To do: Once you find the line with "order; [JNull] is [None]. *)" in the data that follows, repeat it and every line after it exactly, through the line with "msg _ => msg".

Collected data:

BEGIN

(** * SSR Studio: episode orchestrator, sandbox, validator and reward engine

    A shallow embedding of the parts of [ssr_studio] that the specification's
    testable properties talk about:

    - [orchestrator.py]: [RewardCalculator], [EpisodeOrchestrator]
      ([run_episode], [_run_pipeline], [_prepare_buggy_sandbox],
      [_evaluate_attempt], [_store_solver_attempt], [_fail_episode]);
    - [sandbox.py]: [Sandbox.bash] (output caps, timeouts), [git_init],
      [git_tag];
    - [agents/solver.py]: [_reverse_diff], [_get_oracle_test_patch],
      [_tool_edit_file], the record built by [SolverAgent.run];
    - [validator.py]: the status maps of steps 2, 3 and 5.

    Modelling conventions.
    - Python [str] is [string], a sequence of characters with code points
      below 256; [dict] is a [gmap] or, where the code iterates over
      [items()], the list of its items in insertion order; [int] is [Z].
    - Python [float] is IEEE 754 binary64, taken from the Standard
      Library's [SpecFloat]: every operation rounds to nearest, ties to
      even, as CPython's does; [int] and [float] meet in [pynum].
    - [async] code runs sequentially inside one episode, so it is written in a
      state-and-exception monad [M]: a computation takes the world, returns a
      value or raises, and leaves a world behind (state changes made before a
      [raise] stay, as they do in Python).
    - Clock readings ([duration_ms], timestamps) and log lines are dropped. *)

From Stdlib Require Import ZArith QArith String Ascii List Bool Lia DecimalString.
From Stdlib Require Import Floats.SpecFloat.
From stdpp Require Import base option list strings gmap.

Local Open Scope Z_scope.
Set Warnings "-register-all".

(** ** Python string primitives used by the code *)

Module PyStr.

Definition nl : ascii := "010"%char.
Definition NL : string := String nl EmptyString.

(** [s.startswith(p)] *)
Definition startswith (s p : string) : bool := String.prefix p s.
(** * Weather plugin (src/python/weather/app.py): outbound HTTP pipeline

    A shallow embedding of [make_http_request], [get_weather],
    [WeatherResponse.to_dict] and [WitWorld.check_weather].

    Conventions of the embedding.
    - Python [str] and [bytes] values are Rocq [string]s: sequences of
      8-bit characters (code points U+0000..U+00FF for [str]).
    - A Python exception is a pair of its class and of [str(e)].
    - Host (WASI) calls are logged in a trace of [event]s, so that
      "which host call happened" is observable.  A computation is a pair
      of an outcome (value or raised exception) and of the trace.
    - The host is a record of the answers it gives to each call. *)

From Stdlib Require Import ZArith List String Ascii Bool Lia DecimalString.
Import ListNotations.
Local Open Scope string_scope.
Local Open Scope Z_scope.
Set Warnings "-register-all".

(** ** Strings *)

Definition dquote : string := String "034"%char EmptyString.
Definition squote : string := String "039"%char EmptyString.
Definition backslash : string := String "092"%char EmptyString.

(** [str(n)] for a Python [int]. *)
Definition str_of_int (z : Z) : string :=
  NilZero.string_of_int (Z.to_int z).

(** [prefix p s]: [s.startswith(p)]. *)
Fixpoint starts_with (p s : string) : bool :=
  match p, s with
  | EmptyString, _ => true
  | String a p', String b s' => Ascii.eqb a b && starts_with p' s'
  | String _ _, EmptyString => false
  end.

(** [needle in haystack] for two [str]. *)
Fixpoint str_contains (needle hay : string) : bool :=
  starts_with needle hay ||
  match hay with
  | EmptyString => false
  | String _ hay' => str_contains needle hay'
  end.

(** [str.replace(pat, EmptyString)] for a non-empty [pat]: every
    non-overlapping occurrence, scanning from the left, is removed.
    [skip] counts the characters of a match still to drop. *)
Fixpoint remove_all_from (pat : string) (skip : nat) (s : string) : string :=
  match s with
  | EmptyString => EmptyString
  | String c s' =>
      match skip with
      | S k => remove_all_from pat k s'
      | O =>
          if starts_with pat s
          then remove_all_from pat (Nat.pred (String.length pat)) s'
          else String c (remove_all_from pat O s')
      end
  end.

Definition str_remove_all (pat s : string) : string :=
  remove_all_from pat O s.

(** [str.lower()]: on the 8-bit code points, the upper-case letters are
    A-Z, U+00C0-U+00D6 and U+00D8-U+00DE; each maps to the code point 32
    higher. *)
Definition lower_char (c : ascii) : ascii :=
  let n := nat_of_ascii c in
  if ((65 <=? n) && (n <=? 90) ||
      (192 <=? n) && (n <=? 214) ||
      (216 <=? n) && (n <=? 222))%nat
  then ascii_of_nat (n + 32) else c.

Fixpoint str_lower (s : string) : string :=
  match s with
  | EmptyString => EmptyString
  | String c s' => String (lower_char c) (str_lower s')
  end.

(** [b"".join(chunks)] and [sep.join(parts)]. *)
Fixpoint bytes_join (chunks : list string) : string :=
  match chunks with
  | [] => EmptyString
  | c :: cs => c ++ bytes_join cs
  end.

Fixpoint str_join (sep : string) (parts : list string) : string :=
  match parts with
  | [] => EmptyString
  | [p] => p
  | p :: ps => p ++ sep ++ str_join sep ps
  end.

Definition hex_digit (upper : bool) (n : nat) : ascii :=
  if (n <? 10)%nat then ascii_of_nat (48 + n)
  else ascii_of_nat ((if upper then 55 else 87) + n).

Definition hex2 (upper : bool) (n : nat) : string :=
  String (hex_digit upper (n / 16)) (String (hex_digit upper (n mod 16)) EmptyString).

(** [urllib.parse.quote(s)] with the default [safe='/']: the text is
    encoded as UTF-8 and every byte outside [A-Za-z0-9_.-~/] becomes
    [%XX] (upper-case hexadecimal). *)
Definition quote_unreserved (n : nat) : bool :=
  ((65 <=? n) && (n <=? 90) || (97 <=? n) && (n <=? 122) ||
   (48 <=? n) && (n <=? 57) ||
   (n =? 95) || (n =? 46) || (n =? 45) || (n =? 126) || (n =? 47))%nat.

Definition quote_char (c : ascii) : string :=
  let n := nat_of_ascii c in
  if quote_unreserved n then String c EmptyString
  else if (n <? 128)%nat then "%" ++ hex2 true n
  else "%" ++ hex2 true (192 + n / 64) ++ "%" ++ hex2 true (128 + n mod 64).

Fixpoint quote (s : string) : string :=
  match s with
  | EmptyString => EmptyString
  | String c s' => quote_char c ++ quote s'
  end.

(** ** Exceptions and computations *)

Inductive exn_class :=
| KeyError | TypeError | AttributeError | ValueError
| HostErr      (* [wit_world.types.Err], raised by a host call *)
| Exception.   (* a plain [Exception(...)] *)

(** An exception value: its class and [str(e)]. *)
Record exn := Exn { exn_cls : exn_class; exn_str : string }.

Definition is_KeyError (e : exn) : bool :=
  match exn_cls e with KeyError => true | _ => false end.

Inductive outcome (A : Type) :=
| Ret (a : A)
| Raise (e : exn).
Arguments Ret {A} a.
Arguments Raise {A} e.

(** ** JSON values, as [json.loads] builds them and [json.dumps] prints them *)

(** A Python [float]: a finite binary value [m * 2^e] or one of the three
    non-finite values that [json.loads] accepts as [NaN], [Infinity] and
    [-Infinity].  No arithmetic is performed on floats by the program. *)
Inductive pyfloat :=
| Finite (m e : Z)
| PosInf
| NegInf
| NaN.

(** A Python [dict] with [str] keys is an association list in insertion
    order; [JNull] is [None]. *)
Inductive json :=
| JNull
| JBool (b : bool)
| JInt (z : Z)
| JFloat (f : pyfloat)
| JStr (s : string)
| JList (l : list json)
| JDict (d : list (string * json)).
(** ** httpx responses and Python exceptions *)

Module Httpx.

(** A response as the program observes it.  [content], [text] and [json] are
    the body once read, its decoding and what [response.json()] gives;
    [chunks] is what [aiter_bytes] yields on a streamed response and [fault]
    the message of the transport error that interrupts the body, if any. *)
Record Response := {
  status_code : Z;
  content : string;
  text : string;
  json : decoded;
  chunks : list string;
  fault : option string
}.

(** [response.is_success]. *)
Definition is_success (r : Response) : bool :=
  (200 <=? status_code r) && (status_code r <=? 299).

End Httpx.

Inductive exn :=
| HTTPException (status_code : Z) (detail : string)
| HTTPStatusError (msg : string) (response : Httpx.Response)
| ValueError (msg : string)
| AttributeError (msg : string)
| OtherError (msg : string).

(** [str(e)]. *)
Definition exn_str (e : exn) : string :=
  match e with
  | HTTPException status_code detail => Py.str_of_int status_code +:+ ": " +:+ detail
  | HTTPStatusError msg _ => msg
  | ValueError msg => msg
  | AttributeError msg => msg
  | OtherError msg => msg
  end.

Inductive Result (A : Type) :=
| Ok (a : A)
| Raise (e : exn).
Arguments Ok {A} a.
Arguments Raise {A} e.

(** One call made on an [httpx.AsyncClient]: the client method ([get],
    [post], ... for a plain call, the verb for [client.stream]), the URL, the
    headers, the [json] keyword when given, and the client's timeout in
    seconds. *)
Record HttpCall := {
  call_method : string;
  call_url : string;
  call_headers : gmap string string;
  call_json : option (gmap string pyval);
  call_timeout : Z
}.
(** Committing a file never throws: the notification, if any, runs the
    file branch of [handleValueChange]. *)
Lemma setRawValue_file (file : File) (s : State) :
  exists s', setRawValue emits (Some file) s = Normal s' /\
             rawValue s' = Some file /\ dragging s' = dragging s.
Proof.
  unfold setRawValue. destruct (emits (rawValue s) (Some file)).
  - destruct (handleValueChange_file (set_rawValue (Some file) s) file eq_refl)
      as [s' [H [Hv [_ [_ [_ [Hd _]]]]]]].
    exists s'. repeat split; assumption.
  - eexists. repeat split.
Qed.

Lemma validateThenCommit_invalid (file : File) (s : State) :
  isFileValid toLowerCase config file = false ->
  validateThenCommit toLowerCase emits config file s = Normal (showWarning s).
Proof. intros H. unfold validateThenCommit. now rewrite H. Qed.

Lemma validateThenCommit_valid (file : File) (s : State) :
  isFileValid toLowerCase config file = true ->
  exists s', validateThenCommit toLowerCase emits config file s = Normal s' /\
             rawValue s' = Some file /\ dragging s' = dragging s.
Proof.
  intros H. unfold validateThenCommit. rewrite H. apply setRawValue_file.
Qed.

(** C5. A selection or a single-file drop of a file that [isFileValid]
    refuses returns normally with the state [showWarning] produces (the
    warning is visible with its text, the bound value is the one before,
    [setRawValue] did not run); a file that [isFileValid] accepts becomes
    the bound value. *)
Theorem invalid_file_warns_valid_file_commits (s : State) (file : File) :
  let drop := DragEvent (Some (mkDataTransfer (Some [file]))) in
  (isFileValid toLowerCase config file = false ->
   (forall rest, inputFiles s = Some (file :: rest) ->
      onFile toLowerCase emits config s = Normal (showWarning s)) /\
   onDrop toLowerCase emits config drop s =
     Normal (changeDraggingState false (showWarning s)) /\
   rawValue (showWarning s) = rawValue s /\
   warningInnerHTML (showWarning s) = "Unaccepted file type." /\
   warningDisplay (showWarning s) = "block") /\
  (isFileValid toLowerCase config file = true ->
   (forall rest, inputFiles s = Some (file :: rest) ->
      exists s', onFile toLowerCase emits config s = Normal s' /\
                 rawValue s' = Some file) /\
   (exists s', onDrop toLowerCase emits config drop s = Normal s' /\
               rawValue s' = Some file)).
Proof.
  intros drop. split; intros Hvalid.
  - repeat split.
    + intros rest Hin. unfold onFile. rewrite Hin.
      now apply validateThenCommit_invalid.
    + unfold onDrop, drop. cbn [files List.length Nat.eqb nth_error].
      now rewrite validateThenCommit_invalid.
  - split.
    + intros rest Hin. unfold onFile. rewrite Hin.
      destruct (validateThenCommit_valid file s Hvalid) as [s' [H [Hv _]]].
      now exists s'.
    + unfold onDrop, drop. cbn [files List.length Nat.eqb nth_error].
      destruct (validateThenCommit_valid file s Hvalid) as [s' [H [Hv _]]].
      rewrite H. eexists. split; [reflexivity | exact Hv].
Qed.
(** * The network fuzzing harness of 389-ds-base: [ldap/servers/slapd/fuzzer.c]

    The file holds three functions and three global variables.  [fuzzServer]
    relays one driver-generated input to the server under test over a
    TCP/IPv6 connection; [launchFuzzer2] is the body of the background thread
    that runs the libFuzzer driver; [launchFuzzer] is the startup hook that
    creates that thread.

    Every statement of the three functions is a call into libc, the kernel or
    libFuzzer.  The embedding therefore separates the program, written in a
    small monad whose only effect is [syscall], from the platform that
    answers the calls, an arbitrary handler [OS W] over an arbitrary world
    [W].  Theorems about the program quantify over every platform; a concrete
    loopback host, [Posix.os], is given to run the program on. *)

From Stdlib Require Import ZArith Lia String Ascii.
From Stdlib.Strings Require Import Byte.
From stdpp Require Import base option list gmap strings pretty.

Local Open Scope Z_scope.

(** ** Program memory *)

(** Addresses the program can name: the null pointer, the three globals, and
    memory owned by the fuzzing driver (the input buffers). *)
Inductive ptr : Type :=
| NULL
| addr_args_size
| addr_args_ptr
| addr_arg_array (i : nat)
| addr_heap (a : Z).

(** The functions whose address is taken. *)
Inductive fnptr : Type :=
| fn_fuzzServer
| fn_launchFuzzer2.

(** An object of automatic storage is indeterminate until it is assigned. *)
Inductive cell (A : Type) : Type :=
| Undef
| Init (a : A).
Arguments Undef {A}.
Arguments Init {A} a.

Definition cell_of_option {A : Type} (o : option A) : cell A :=
  match o with
  | Some a => Init a
  | None => Undef
  end.

Definition initialised {A : Type} (c : cell A) : bool :=
  match c with
  | Init _ => true
  | Undef => false
  end.

(** The globals: [char *arg_array[]] (an entry is a string literal or the
    null pointer), [char **args_ptr] and [int args_size]. *)
Record globals : Type := Globals {
  arg_array : list (option string);
  args_ptr : ptr;
  args_size : Z
}.

Record state : Type := State {
  glob : globals;
  heap : gmap Z byte
}.

(** The static initialisers of the three globals. *)
Definition init_globals : globals :=
  {| arg_array := [Some "0"%string; Some "corpus"%string;
                   Some "-max_len=60000"%string; Some "-detect_leaks=0"%string;
                   Some "-len_control=20"%string; None];
     args_ptr := addr_arg_array 0;
     args_size := 5 |}.

(** The bound libFuzzer puts on the length of an input, as configured by the
    third entry of [arg_array]. *)
Definition max_len : Z := 60000.

(** Reading [n] bytes at a pointer; [None] when the range is not readable. *)
Fixpoint load_from (h : gmap Z byte) (a : Z) (n : nat) : option (list byte) :=
  match n with
  | O => Some []
  | S n' =>
      match h !! a, load_from h (a + 1) n' with
      | Some b, Some bs => Some (b :: bs)
      | _, _ => None
      end
  end.

Definition load_bytes (h : gmap Z byte) (p : ptr) (n : Z) : option (list byte) :=
  match p with
  | addr_heap a => load_from h a (Z.to_nat n)
  | _ => if decide (n <= 0) then Some [] else None
  end.

(** Writing a byte sequence at an address (what the driver does when it
    prepares an input). *)
Fixpoint store_bytes (h : gmap Z byte) (a : Z) (bs : list byte) : gmap Z byte :=
  match bs with
  | [] => h
  | b :: bs' => <[a := b]> (store_bytes h (a + 1) bs')
  end.

(** Dereferencing [int *] and [char ***] pointers into the globals. *)
Definition load_int (g : globals) (p : ptr) : option Z :=
  match p with
  | addr_args_size => Some (args_size g)
  | _ => None
  end.

Definition load_argv (g : globals) (p : ptr) : option ptr :=
  match p with
  | addr_args_ptr => Some (args_ptr g)
  | _ => None
  end.

(** The [n] entries of the [char *] array that starts at [p]. *)
Definition load_strings (g : globals) (p : ptr) (n : Z) : option (list (option string)) :=
  match p with
  | addr_arg_array i =>
      let l := take (Z.to_nat n) (drop i (arg_array g)) in
      if decide (length l = Z.to_nat n) then Some l else None
  | _ => None
  end.

(** ** The platform interface *)

Inductive sa_family : Type := AF_INET | AF_INET6.
Inductive sock_type : Type := SOCK_STREAM | SOCK_DGRAM.
Inductive stream : Type := stdout | stderr.

Definition in6_addr : Type := list byte.

(** [struct sockaddr_in6], field by field. *)
Record sockaddr_in6 : Type := Sockaddr_in6 {
  sin6_family : cell sa_family;
  sin6_port : cell Z;
  sin6_flowinfo : cell Z;
  sin6_addr : cell in6_addr;
  sin6_scope_id : cell Z
}.

(** A [struct sockaddr_in6] of automatic storage as declared, and the
    assignments to its fields.  [store_sin6_addr] is the effect of a callee
    that was handed [&server_addr.sin6_addr] and stored [dst] there, or
    stored nothing. *)
Definition sockaddr_in6_undef : sockaddr_in6 :=
  {| sin6_family := Undef; sin6_port := Undef; sin6_flowinfo := Undef;
     sin6_addr := Undef; sin6_scope_id := Undef |}.

Definition set_sin6_family (sa : sockaddr_in6) (f : sa_family) : sockaddr_in6 :=
  {| sin6_family := Init f; sin6_port := sin6_port sa;
     sin6_flowinfo := sin6_flowinfo sa; sin6_addr := sin6_addr sa;
     sin6_scope_id := sin6_scope_id sa |}.

Definition set_sin6_port (sa : sockaddr_in6) (p : Z) : sockaddr_in6 :=
  {| sin6_family := sin6_family sa; sin6_port := Init p;
     sin6_flowinfo := sin6_flowinfo sa; sin6_addr := sin6_addr sa;
     sin6_scope_id := sin6_scope_id sa |}.
(** * awesome: configuration binding (config.c)

    A shallow embedding of [config.c]: the name registries
    ([KeyModList], [LayoutsList], [KeyfuncList]), the two lookups
    ([key_mask_lookup], [name_func_lookup]), the section binder
    [parse_config] and the Num Lock resolver [get_numlockmask],
    followed by the properties of the binder that the specification
    states.

    Conventions.
    - A C string ([const char *]) is an [option string]: [None] is the
      null pointer, [Some s] holds the bytes before the terminating NUL.
    - Integers ([int], [unsigned int], [KeySym], [KeyCode]) are [Z].
    - An array is a [list]; reading an index that is not in the list is
      undefined behaviour ([Undef]).
    - [stderr] is the list of the messages written, oldest first. *)

From Stdlib Require Import ZArith List String Ascii Bool Lia.
From Stdlib Require QArith DecimalString.
Import ListNotations.

Local Open Scope string_scope.
Local Open Scope Z_scope.

Set Implicit Arguments.

(* ================================================================== *)
(** ** C strings (util.h) *)

Module CString.

(** [strcmp]: bytes are compared as [unsigned char]; the result is
    reduced to its sign, which is all that C promises and all that
    the callers test. *)
Fixpoint strcmp (a b : string) : Z :=
  match a, b with
  | EmptyString, EmptyString => 0
  | EmptyString, String _ _ => -1
  | String _ _, EmptyString => 1
  | String c a', String d b' =>
      match (N_of_ascii c ?= N_of_ascii d)%N with
      | Eq => strcmp a' b'
      | Lt => -1
      | Gt => 1
      end
  end.

(** [strncmp]: as [strcmp], on at most [n] bytes. *)
Fixpoint strncmp (a b : string) (n : nat) : Z :=
  match n with
  | O => 0
  | S n' =>
      match a, b with
      | EmptyString, EmptyString => 0
      | EmptyString, String _ _ => -1
      | String _ _, EmptyString => 1
      | String c a', String d b' =>
          match (N_of_ascii c ?= N_of_ascii d)%N with
          | Eq => strncmp a' b' n'
          | Lt => -1
          | Gt => 1
          end
      end
  end.

(** [NONULL(x)]: the empty string for a null pointer. *)
Definition NONULL (s : option string) : string :=
  match s with
  | Some x => x
  | None => ""
  end.

(** Modelled from the spec: [a_strcmp], [a_strncmp], [a_strlen] and
    [a_strdup] are defined in util.h, which is not among the sources.
    The spec has names compared exactly and case-sensitively, and a null
    name resolve to nothing: they are [strcmp], [strncmp], [strlen] and
    [strdup] of libc with a null pointer read as the empty string.  The
    third argument of [a_strncmp] is the bound of [strncmp], the number
    of bytes that are compared at most. *)
Definition a_strcmp (a b : option string) : Z :=
  strcmp (NONULL a) (NONULL b).

Definition a_strncmp (a b : option string) (n : nat) : Z :=
  strncmp (NONULL a) (NONULL b) n.

Definition a_strlen (s : option string) : Z :=
  match s with
  | Some x => Z.of_nat (String.length x)
  | None => 0
  end.

(** A copy has the contents of the original; a null pointer is
    copied as a null pointer. *)
Definition a_strdup (s : option string) : option string := s.

End CString.
Import CString.

(* ================================================================== *)
(** ** Outcomes of effectful code *)

(** What a call does besides computing a value: it writes to [stderr],
    and it may end the process ([eprint], [die]) or leave the behaviour
    of the program undefined. *)
Inductive outcome (A : Type) : Type :=
| Ret (a : A) (err : list string)
| Exit (err : list string)
| Undef.

Arguments Exit {A} err.
Arguments Undef {A}.

Definition ret {A} (a : A) : outcome A := Ret a [].

Definition bind {A B} (m : outcome A) (f : A -> outcome B) : outcome B :=
  match m with
  | Ret a l =>
      match f a with
      | Ret b l' => Ret b (l ++ l')
      | Exit l' => Exit (l ++ l')
      | Undef => Undef
      end
  | Exit l => Exit l
  | Undef => Undef
  end.

Notation "x <- m ;; k" := (bind m (fun x => k))
  (at level 61, m at next level, right associativity).
Notation "m ;;; k" := (bind m (fun _ => k))
  (at level 61, right associativity).

Definition nl : string := String (ascii_of_nat 10) EmptyString.

(** [fprintf(stderr, msg)]. *)
Definition fprintf_stderr (msg : string) : outcome unit := Ret tt [msg].

(** Modelled from the spec: [eprint] and [die] (util.c) are not among
    the sources; both write the diagnostic and terminate the process
    ("abort startup ... with a diagnostic"). *)
Definition eprint {A} (msg : string) : outcome A := Exit [msg].
Definition die {A} (msg : string) : outcome A := Exit [msg].

(** The messages written so far, whatever the outcome. *)
Definition stderr_of {A} (m : outcome A) : list string :=
  match m with
  | Ret _ l => l
  | Exit l => l
  | Undef => []
  end.

Definition is_exit {A} (m : outcome A) : bool :=
  match m with
  | Exit _ => true
  | _ => false
  end.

END

Task answer:
    order; [JNull] is [None]. *)
Inductive json :=
| JNull
| JBool (b : bool)
| JInt (z : Z)
| JFloat (f : pyfloat)
| JStr (s : string)
| JList (l : list json)
| JDict (d : list (string * json)).
(** ** httpx responses and Python exceptions *)

Module Httpx.

(** A response as the program observes it.  [content], [text] and [json] are
    the body once read, its decoding and what [response.json()] gives;
    [chunks] is what [aiter_bytes] yields on a streamed response and [fault]
    the message of the transport error that interrupts the body, if any. *)
Record Response := {
  status_code : Z;
  content : string;
  text : string;
  json : decoded;
  chunks : list string;
  fault : option string
}.

(** [response.is_success]. *)
Definition is_success (r : Response) : bool :=
  (200 <=? status_code r) && (status_code r <=? 299).

End Httpx.

Inductive exn :=
| HTTPException (status_code : Z) (detail : string)
| HTTPStatusError (msg : string) (response : Httpx.Response)
| ValueError (msg : string)
| AttributeError (msg : string)
| OtherError (msg : string).

(** [str(e)]. *)
Definition exn_str (e : exn) : string :=
  match e with
  | HTTPException status_code detail => Py.str_of_int status_code +:+ ": " +:+ detail
  | HTTPStatusError msg _ => msg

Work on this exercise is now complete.